I am trying to set up a proof-of-concept demo for deploying applications via RemoteApp, the application-streaming-over-RDP stuff in Windows Server 2008.

The TS Gateway server (call it srv-web) and the box hosting the applications (call it srv-app) are two different boxes.

The connections need to come through a TS Gateway server over HTTPS, as srv-app is on an internal LAN behind NAT.

Only srv-web is exposed to the internet, and only port 443 (HTTPS) is open.

If I ignore/accept the various warnings, the connection works perfectly well.

The object here is to get things working as smoothly as possible for our clients.

I have an SSL certificate installed on both srv-web and srv-app. srv-web is set up to use it for TS Gateway, and that works fine. The CN of the certificate matches the external public hostname.

The warning I am getting is as follows (I have doctored the real hostname out of the screenshot)

alt text

My question, I suppose, is how to I choose the SSL certificate srv-app uses to provide proof of its identity to connecting clients?

EDIT: I found where to set this - it's in Remote Desktop Session Host Configuration -> RDP-Tcp properties, general tab at the bottom.

However I have another problem, somewhat predictably I now have a mismatched server name:

alt text

I suspect this is going to require a topology change somewhere.
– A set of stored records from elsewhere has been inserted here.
Lemma insert_by_sorted (x : A) (l : list A) :
  Sorted (in_order key reverse) l ->
  Sorted (in_order key reverse) (insert_by key reverse x l).
Proof.
  induction 1 as [|y l Hs IH Hhd]; simpl.
  - repeat constructor.
  - destruct (if reverse then key y <=? key x else key x <=? key y) eqn:E.
    + constructor; [now constructor|]. constructor.
      unfold in_order. destruct reverse; now apply Z.leb_le.
    + constructor; [exact IH|].
      apply insert_by_HdRel; [|exact Hhd].
      unfold in_order. destruct reverse; apply Z.leb_gt in E; lia.
Qed.

Lemma sorted_sorted (l : list A) :
  Sorted (in_order key reverse) (sorted key reverse l).
Proof.
  induction l as [|x l IH]; simpl; [constructor|].
  now apply insert_by_sorted.
Qed.

End Sorting.

(** C10: in an assembled report the roster list of the target team is in
    descending order of [winningBid] (each entry's bid is at least the
    next entry's), and it is a rearrangement of the entries built from the
    target team's players. *)
Theorem roster_sorted_descending (auction_data : AuctionData)
  (historical : Historical) (report : Analysis.t) :
  create_analysis auction_data historical = Ok report ->
  Sorted (fun a b => RosterEntry.winningBid b <= RosterEntry.winningBid a)
    (DukeRoster.players (Analysis.dukeRoster report))
  /\ exists roster,
       mapM roster_entry (snd (extract_players (data_players auction_data)))
       = Ok roster
       /\ Permutation (DukeRoster.players (Analysis.dukeRoster report)) roster.
Proof.
  unfold create_analysis. intros H.
  destruct (extract_players (data_players auction_data))
    as [all_players duke_players].
  cbn [snd]. bind_inv H.
  injection H as <-. cbn [Analysis.dukeRoster DukeRoster.players].
  split.
  - apply (sorted_sorted RosterEntry.winningBid true).
  - eexists. split; [reflexivity | apply sorted_perm].
Qed.

(** ** The theorems at concrete inputs *)

Lemma league_bids_in_range :
  forall p, In p league -> 1 <= winningBid p <= 999.
Proof.
  intros p Hin. cbn [league In] in Hin.
  repeat (destruct Hin as [<- | Hin]; [vm_compute; split; discriminate|]).
  contradiction.
Defined.

Lemma league_positions_nodup :
  forall p, In p league -> NoDup (get_positions p).
Proof.
  intros p Hin. cbn [league In] in Hin.
  repeat (destruct Hin as [<- | Hin];
          [vm_compute; repeat constructor; cbn [In]; intuition discriminate|]).
  contradiction.
Defined.

Lemma tier_counts_partition_witness :
  exists out,
    analyze_price_tiers league = Ok out
    /\ sum (map TierStats.count (Dict.values out)) = len league.
Proof. exact (tier_counts_partition league league_bids_in_range). Defined.



Lemma totalSpent_per_listing_witness :
  exists out st,
    analyze_positions league = Ok out
    /\ Dict.get "OF" out = Some st
    /\ PositionStats.totalSpent st = 60
    /\ PositionStats.totalSpent st =
         sum (bids (filter (eligible "OF") league)).
Proof.
  destruct (totalSpent_per_listing league) as (out & Hout & H).
  eassert (E : analyze_positions league = Ok _) by (vm_compute; reflexivity).
  rewrite E in Hout. injection Hout as <-.
  destruct (H "OF" _ eq_refl) as (Hocc & Hset).
  do 2 eexists. split; [exact E|]. split; [reflexivity|].
  split; [reflexivity|]. apply Hset. exact league_positions_nodup.
Defined.

Lemma empty_tiers_omitted_witness :
  exists out,
    analyze_price_tiers modest = Ok out
    /\ ~ In "Elite ($31+)" (Dict.keys out)
    /\ Dict.get "Mid-tier ($11-$15)" out <> None
    /\ Dict.get "Value ($6-$10)" out = None.
Proof.
  destruct (empty_tiers_omitted modest) as (out & Hout & Hzero & _ & Helite).
  exists out. split; [exact Hout|]. split; [|split].
  - apply Helite. intros p Hin. cbn [modest In] in Hin.
    repeat (destruct Hin as [<- | Hin]; [vm_compute; reflexivity|]).
    contradiction.
  - eassert (E : analyze_price_tiers modest = Ok _)
      by (vm_compute; reflexivity).
    rewrite E in Hout. injection Hout as <-. discriminate.
  - apply (Hzero 6 10); [|reflexivity].
    unfold tiers. cbn [In]. tauto.
Defined.

Lemma stdDev_zero_below_two_witness :
  exists out st,
    analyze_positions league = Ok out
    /\ Dict.get "1B" out = Some st
    /\ PositionStats.count st = 1
    /\ PositionStats.stdDev st = Exact 0.
Proof.
  destruct (stdDev_zero_below_two league) as (out & Hout & H).
  eassert (E : analyze_positions league = Ok _) by (vm_compute; reflexivity).
  rewrite E in Hout. injection Hout as <-.
  destruct (H "1B" _ eq_refl) as (Hcount & Hsd).
  do 2 eexists. split; [exact E|]. split; [reflexivity|].
  split; [reflexivity|]. apply Hsd. reflexivity.
Defined.


Lemma analyze_teams_partition_witness :
  exists data,
    Dict.get "Unknown" (analyze_teams league) = Some data
    /\ players data = [bench]
    /\ total data = sum (bids (players data))
    /\ sum (map total (Dict.values (analyze_teams league))) = 107.
Proof.
  destruct (analyze_teams_partition league)
    as (_ & _ & Hbucket & _ & Hin & Hsum).
  destruct (Hin bench) as (data & Hget & _).
  { cbn [league In]. tauto. }
  { reflexivity. }
  exists data. split; [exact Hget|].
  apply get_Some_In in Hget.
  destruct (Hbucket _ _ Hget) as (Hplayers & Htotal).
  split; [rewrite Hplayers; reflexivity|].
  split; [exact Htotal|]. rewrite Hsum. reflexivity.
Defined.

Lemma roster_sorted_descending_witness :
  exists report,
    create_analysis league_snapshot full_reference = Ok report
    /\ map RosterEntry.name (DukeRoster.players (Analysis.dukeRoster report))
       = ["Judge"; "Olson"]
    /\ Sorted (fun a b => RosterEntry.winningBid b <= RosterEntry.winningBid a)
         (DukeRoster.players (Analysis.dukeRoster report)).
Proof.
  eexists. split; [vm_compute; reflexivity|]. split; [reflexivity|].
  eapply (roster_sorted_descending league_snapshot full_reference).
  vm_compute. reflexivity.
Defined.

Lemma empty_roster_raises_witness :
  snd (extract_players (data_players no_duke_snapshot)) = []
  /\ fst (extract_players (data_players no_duke_snapshot)) = [webb]
  /\ create_analysis no_duke_snapshot short_reference
     = Raise ZeroDivisionError.
Proof.
  split; [reflexivity|]. split; [reflexivity|].
  apply (proj1 (proj2 empty_roster_raises)). reflexivity.
Defined.

(** * Further properties of the pipeline *)

(** ** The extractor *)







(** ** The position aggregator: counts and extremes *)








Lemma sum_between (lo hi : Z) (data : list Z) :
  (forall b, In b data -> lo <= b <= hi) ->
  lo * len data <= sum data <= hi * len data.
Proof.
  induction data as [|x l IH]; intros Hb.
  - rewrite len_nil, sum_nil. lia.
  - rewrite len_cons, sum_cons.
    specialize (IH (fun b Hin => Hb b (or_intror Hin))).
    specialize (Hb x (or_introl eq_refl)). lia.
Qed.

Lemma Zq_div_between (lo hi s n : Z) :
  0 < n -> lo * n <= s <= hi * n ->
  (Zq lo <= Zq s / Zq n <= Zq hi)%Q.
Proof.
  intros Hn [Hlo Hhi]. unfold Zq.
  assert (Hpos : (0 < inject_Z n)%Q)
    by (change 0%Q with (inject_Z 0); now rewrite <- Zlt_Qlt).
  split.
  - apply Qle_shift_div_l; [exact Hpos|].
    rewrite <- inject_Z_mult. now rewrite <- Zle_Qle.
  - apply Qle_shift_div_r; [exact Hpos|].
    rewrite <- inject_Z_mult. now rewrite <- Zle_Qle.
Qed.

(** The mean of a non-empty list lies between any two bounds of its
    elements. *)
Lemma mean_between (lo hi : Z) (data : list Z) (q : Q) :
  (forall b, In b data -> lo <= b <= hi) ->
  mean data = Ok q ->
  (Zq lo <= q <= Zq hi)%Q.
Proof.
  intros Hb Hmean. destruct data as [|x l]; [discriminate|].
  cbn [mean] in Hmean. injection Hmean as <-.
  apply Zq_div_between; [|now apply sum_between].
  rewrite len_cons. pose proof (len_nonneg _ l). lia.
Qed.




(** ** The target-team breakdown against the position aggregator *)

Lemma contains_keys (V : Type) (k : string) (d : Dict.t V) :
  Dict.contains k d = true <-> In k (Dict.keys d).
Proof.
  unfold Dict.contains. pose proof (get_None_keys k d) as H.
  destruct (Dict.get k d).
  - split; [intros _|reflexivity].
    destruct (in_dec string_dec k (Dict.keys d)) as [Hin | Hnot]; [exact Hin|].
    apply H in Hnot. discriminate.
  - split; [discriminate|]. intros Hin. exfalso. now apply H.
Qed.

Lemma keys_update_congr (V W : Type) (dv : V) (dw : W) (k : string)
  (f : V -> V) (g : W -> W) (d : Dict.t V) (e : Dict.t W) :
  Dict.keys d = Dict.keys e ->
  Dict.keys (Dict.update dv k f d) = Dict.keys (Dict.update dw k g e).
Proof.
  intros Hk. rewrite !keys_update.
  assert (Hc : Dict.contains k d = Dict.contains k e).
  { pose proof (contains_keys _ k d) as Hd.
    pose proof (contains_keys _ k e) as He. rewrite Hk in Hd.
    destruct (Dict.contains k d), (Dict.contains k e); try reflexivity.
    - symmetry. apply He, Hd. reflexivity.
    - apply Hd, He. reflexivity. }
  rewrite Hc, Hk. reflexivity.
Qed.

Lemma keys_update_present (V : Type) (dflt : V) (k : string) (f g : V -> V)
  (d : Dict.t V) :
  Dict.keys (Dict.update dflt k g (Dict.update dflt k f d)) =
  Dict.keys (Dict.update dflt k f d).
Proof.
  rewrite (keys_update dflt k g). unfold Dict.contains.
  now rewrite get_update_eq.
Qed.

Lemma duke_positions_keys (players : list Player) :
  Dict.keys (duke_positions players) = Dict.keys (position_stats players).
Proof.
  induction players as [|p l IH] using rev_ind.
  - reflexivity.
  - rewrite duke_positions_snoc, position_stats_snoc.
    generalize (duke_positions l) (position_stats l) IH.
    induction (get_positions p) as [|q ps IHps]; intros d e Hk; cbn [fold_left].
    + exact Hk.
    + apply IHps. unfold position_step. rewrite keys_update_present.
      now apply keys_update_congr.
Qed.

Lemma players_at_nonempty (pos : string) (players : list Player) :
  players_at pos players <> [] <-> bids_at pos players <> [].
Proof.
  rewrite <- bids_players_at. unfold bids.
  destruct (players_at pos players); simpl; split; congruence.
Qed.

Lemma len_bids (players : list Player) : len (bids players) = len players.
Proof. unfold bids, len. now rewrite length_map. Qed.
Feedback from someone who's already done this would be great.

EDIT 2: I have worked around this by setting the following option in Custom RDP Settings.

authentication level:i:0

However this isn't a satisfactory solution as it is just disabling the check. I would still appreciate any more feedback on this.

Many thanks.


go to your rdp-tcp properties and choose the general tab-->and select your external cert at the bottom of the properties sheet. This will allow all communication to be based on the external cert instead of a mismatch when rdp uses the default internal for the server itself


It looks, to me, like you're trying to connect to the server using its "internal name" but you've selected the certificate that has an "external name" specified.

If you want the "internal name" to work "behind the firewall" and your NAT firewall doesn't support "hairpin NAT" (i.e. NAT'ting a request coming from the LAN interface back to the LAN interface) then you could do the classic "cheat" of creating a DNS zone in your internal DNS servers named "publicname.ourdomain.com" with a single "@" A record in it that contains the internal IP address of the server computer.

It's like "split horizon DNS", but constrained to a single name (so that "normal" name resolution of the rest of the "ourdomain.com" zone is unaffected).


I've seen this in our own environment. From what I can see, a Gateway-tunneled RDP connection will actually use two sets of certificates: First it will encrypt the tunnel between the client and the gateway, and then secondly between the client and the server (although this traffic already is inside the gateway-secured tunnel). It baffled me as well, and I haven't found any other "proper" way to do it than to use two certificates, one that matches your gateway's external name, and one that matches the internal name of you TS Server. Please update this thread if you find anything!